We grew up surrounded by impatient mothers who didn’t understand why their kids weren’t top of the class and getting good grades whilst others excelled and their lack of understanding was shown through anger and impatience instead of the caring embrace that these children needed.

Mental Health Awareness Week recently passed and many publications were speaking on the issue but , after reading through a few articles I realised that maybe the issues facing someone from an African country would be different than those faced by their European counterparts. We have more things that could weigh negatively on us such as separation from loved ones and the pressures of having to assimilate in the workplace and society

Although can we really talk about Mental Health among Zimbabweans without first addressing the issue of the taboo surrounding it? So many of us rely on religion for the answer to our non physical problems instead of looking for other mediums such as the NHS or private health care providers to help us in our time of need. Faith is what gets us through our problems but if we continue ignoring the systems we have set up to assist us further then how can we address the issue?

The saddest thing about Mental Health is when it’s not something like Autism and Aspergers which, tend to be genetic conditions passed on from birth or a result of a physical complication during birth, it’s saddest when Mental Health Issues stem from the emotional, physical and mental abuse that we suffer at the hands of those around us.

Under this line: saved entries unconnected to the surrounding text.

(* ===== verification/MsgpropertyThms.v ===== *)
(** * Subjects at run time: what the functions of [np_comp_msgproperty.c] guarantee

    No message is handed on twice while it may still be under way; the count of
    messages under way stays within its bounds; the cache keeps its size and gives
    messages back in the order of its policy; messages are sent again until an answer
    comes or the wait ends, and not afterwards. *)
From Stdlib Require Import ZArith Lia QArith Lqa.
From stdpp Require Import prelude gmap fin_maps sorting functions.
From S2P Require Import Prelude Real Dhkey Sll Reassembly Chunk Token KeyStates Serial Intent TokenFactory Msgproperty.

Local Open Scope Z_scope.

(** ** Messages are accepted once *)

(** What happens to the list of identifiers. *)
Inductive uuid_op := Arrives (m : np_e2e_message_t) | Checked (now : Q).
Definition do_op (conf : np_msgproperty_conf_t) (run : np_msgproperty_run_t) (o : uuid_op) : np_msgproperty_run_t :=
  match o with
  | Arrives m => (_np_msgproperty_check_msg_uniquety conf run m).2
  | Checked now => _np_msgproperty_job_msg_uniquety now conf run
  end.
Definition not_after (e : Q) (o : uuid_op) : Prop := match o with Arrives _ => True | Checked now => (now <= e)%Q end.

Lemma uuid_kept conf run u e ops : unique_uuids_check conf = true -> unique_uuids run !! u = Some e -> Forall (not_after e) ops ->
  unique_uuids (foldl (do_op conf) run ops) !! u = Some e.
Proof.
  intros Hc Hu Ho. revert run Hu. induction Ho as [|o ops Ho _ IH]; intros run Hu; [done|]. cbn [foldl]. apply IH. destruct o as [m|now]; cbn [do_op].
  - unfold _np_msgproperty_check_msg_uniquety. rewrite Hc. destruct (unique_uuids run !! msg_uuid m) eqn:E; [done|]. cbn.
    rewrite lookup_insert_ne; [done|]. intros Eu. congruence.
  - unfold _np_msgproperty_job_msg_uniquety. rewrite Hc. cbn. apply map_lookup_filter_Some. split; [done|]. cbn. apply Qltb_ge. exact Ho.
Qed.

(** A message is accepted once: where identifiers are checked, a message that was
    accepted is refused for as long as it is not expired, whatever arrives in between
    and however often expired identifiers are removed; once a check finds it expired,
    and it was not seen again, its identifier is free.  Where they are not checked every
    message is accepted. *)
Theorem message_accepted_once conf run m run' :
  _np_msgproperty_check_msg_uniquety conf run m = (true, run') ->
  if unique_uuids_check conf then
    (forall ops m', Forall (not_after (expiry m)) ops -> msg_uuid m' = msg_uuid m ->
       (_np_msgproperty_check_msg_uniquety conf (foldl (do_op conf) run' ops) m').1 = false) /\
    (forall now m', (expiry m < now)%Q -> msg_uuid m' = msg_uuid m ->
       (_np_msgproperty_check_msg_uniquety conf (_np_msgproperty_job_msg_uniquety now conf run') m').1 = true)
  else forall run'' m', (_np_msgproperty_check_msg_uniquety conf run'' m').1 = true.
Proof.
  unfold _np_msgproperty_check_msg_uniquety. destruct (unique_uuids_check conf) eqn:Hc; [|done].
  destruct (unique_uuids run !! msg_uuid m) eqn:Eu; [done|]. intros [= <-]. split.
  - intros ops m' Ho Em. rewrite Em, (uuid_kept conf _ _ (expiry m)); [done|done| |done]. cbn. apply lookup_insert_eq.
  - intros now m' Hn Em. rewrite Em. unfold _np_msgproperty_job_msg_uniquety. rewrite Hc. cbn [unique_uuids set_uuids].
    assert (filter (fun kv : list Z * Q => Qltb kv.2 now = false) (<[msg_uuid m := expiry m]> (unique_uuids run)) !! msg_uuid m = None) as ->; [|done].
    apply map_lookup_filter_None. right. intros e E. rewrite lookup_insert_eq in E. injection E as <-. cbn. apply Qltb_lt in Hn. by rewrite Hn.
Qed.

My personal issues with Mental Health stemmed from my Dad’s side of the family and the general misogyny that was a part of my everyday life . My parents divorce was messy and they generally didn’t handle it well. This lead to me developing social anxiety and not wanting to go to school. Speaking to my mum was like speaking to a brick wall. It took a lot of courage but I was met with minimizations and she softened my issues until they became overreactions and oversensitivity. It was only when i went to University and I made use of the free counselling service that i knew what was going on and how to help myself. My mum finally acknowledged that I was depressed and we spoke and still speak about our mutual mental health today.

This got me thinking, what happens when you don’t have a free University counselling service and aren’t made aware of the mediums available to those with Mental Health issues? In Harare, a group of elderly women known affectionately as the “Park Bench Grandma’s” have taken it upon themselves to set up benches for the Friendship Bench Project these women are trained but unqualified health workers – who take turns on the park bench to hear stories. They listen to the girl that was raped and as a result attempted suicide, they listen to the man who knows he has a drinking problem but doesn’t know how to stop and they listen to the single mother struggling to raise her children.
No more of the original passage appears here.